Fixer un objectif, c’est bien. Le comprendre, c’est mieux.
On le voit souvent en tunnel comme en parachutisme:
Tu rencontres un élève motivé, déterminé, plein d’envie… mais qui se fixe un objectif tellement loin de son niveau actuel que la frustration finit par prendre toute la place.
Et ça, c’est le meilleur moyen de perdre le plaisir de progresser. Parce qu’un objectif, ce n’est jamais un saut en ligne droite. C’est un chemin rempli d’étapes, parfois petites, parfois un peu frustrantes, mais toujours nécessaires.
Et si tu n’apprends pas à voir ces étapes, tu vas croire que tu n’avances pas… alors que tu es en plein dedans.
L’objectif final ne doit jamais être la seule boussole
Vouloir apprendre une manœuvre avancée, devenir “propre”, voler vite, ou atteindre un niveau que tu admires chez les autres… c’est super.
Mais si l’objectif final est trop loin de ton point de départ, ton cerveau ne voit que l’écart, pas le progrès.
Résultat :
tu doutes,
tu te compares,
tu te frustres,
et tu finis par croire que “tu n’y arriveras jamais”.
Alors que… tu y es déjà.
Tu es dedans, tu es en plein dans le processus.
La progression, c’est une succession d’objectifs invisibles
Quand tu regardes quelqu’un de très bon, tu vois juste le résultat.
Tu ne vois pas les micros-étapes, les sessions ratées, les ajustements infimes, les murs pris en pleine face (parfois littéralement).
Chaque grand objectif est construit sur des sous-objectifs et ce sont eux, les vrais moteurs de progression.
Les sous-objectifs décomposent le chemin en petites marches accessibles, mesurables, rassurantes.
Ils te donnent des victoires régulières, ils t’aident à garder le cap, et surtout : ils rendent ton objectif atteignable.
Mais pour avancer… il faut aussi comprendre pourquoi tu veux avancer.
On n’en parle pas assez, mais ta progression n’est pas seulement une question d’étapes. Elle dépend aussi d’un élément fondamental : ta motivation.
La motivation, c’est ce qui te pousse à t’investir, à t’entraîner et à rester engagé dans ton objectif, même quand c’est difficile.
Et surtout : ta motivation peut être totalement différente de celle de ton voisin.
En freefly, elle peut être :
sociale : voler avec les copains, se sentir intégré dans le groupe
technique : découvrir une nouvelle position, devenir polyvalent
performance : préparer une qualif, rejoindre des grosses formations
plaisir / sensation : ressentir la vitesse, explorer une nouvelle dimension du vol
Comprendre ta motivation change tout, sinon tu peux avoir le bon objectif… mais pas l’élan intérieur qui te permet d’y aller vraiment.
Le secret : arrêter de regarder le sommet, et commencer à regarder la prochaine prise
Quand tu grimpes une montagne, si tu passes ton temps à regarder le sommet, tu vas avoir l’impression qu’il ne se rapproche jamais.
Mais si tu regardes la prochaine prise… tu avances à chaque mouvement.

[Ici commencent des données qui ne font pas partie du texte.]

(* ===== verification/PageAlloc.v ===== *)
(** Physical page allocator (src/kernel/memory.c, lines 19-191): the frame
    bitmap, the per-frame reference counts used by copy-on-write, the pinned
    frames, and initialisation from the firmware memory map.

    The static C arrays are total functions from an index to the stored word;
    every access the code makes is guarded by an explicit bound, which the
    theorems below keep.  The [page_lock] critical sections are the bodies of
    the operations here; console output is not part of the state. *)
From S2P Require Import Prelude.

Definition PAGE_SIZE : Z := 4096.
Definition MAX_PAGES : Z := 512 * 1024 * 1024 / 4096.
Definition BITMAP_WORDS : Z := MAX_PAGES / 32.

Record mem := Mem {
  page_bitmap : Z -> Z;       (* bit = 1: the frame is free *)
  total_pages : Z;
  free_pages : Z;
  page_refcount : Z -> Z;
  page_pinned : Z -> Z;
  memory_total : Z;
  memory_used : Z
}.

(** One entry of the multiboot2 type-6 memory map. *)
Record mb_mmap_entry := MbEntry { mb_base : Z; mb_len : Z; mb_type : Z }.

Definition set_bitmap (f : Z -> Z) (m : mem) : mem :=
  Mem f (total_pages m) (free_pages m) (page_refcount m) (page_pinned m)
      (memory_total m) (memory_used m).
Definition set_free_pages (n : Z) (m : mem) : mem :=
  Mem (page_bitmap m) (total_pages m) n (page_refcount m) (page_pinned m)
      (memory_total m) (memory_used m).
Definition set_refcount (f : Z -> Z) (m : mem) : mem :=
  Mem (page_bitmap m) (total_pages m) (free_pages m) f (page_pinned m)
      (memory_total m) (memory_used m).
Definition set_memory_used (n : Z) (m : mem) : mem :=
  Mem (page_bitmap m) (total_pages m) (free_pages m) (page_refcount m)
      (page_pinned m) (memory_total m) n.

C’est pareil dans l’apprentissage, ce n’est pas l’objectif final qui te fait progresser c’est la manière dont tu décides d’aller vers lui.
Et cette manière-là change tout :
elle transforme les échecs en informations utiles,
elle transforme la frustration en motivation,
elle transforme la pratique en plaisir,
et elle te donne enfin une vision claire de ta progression réelle.
Mon conseil de coach
Ne cherche pas à “aller vite” cherche à aller propre. Le “vite” viendra tout seul ensuite et sans te faire terminer dans la vitre.
Pose-toi la question :
Quel est le plus petit pas que je peux faire aujourd’hui qui m’amène vers mon objectif final ?
Et fais-le.
Répète-le.
Ressens-le.
Célèbre-le.
Parce que la vérité, c’est que tu n’as pas besoin d’aller plus vite. Tu as juste besoin de progresser consciemment.
Et quand tu progresses consciemment… tu progresses vraiment.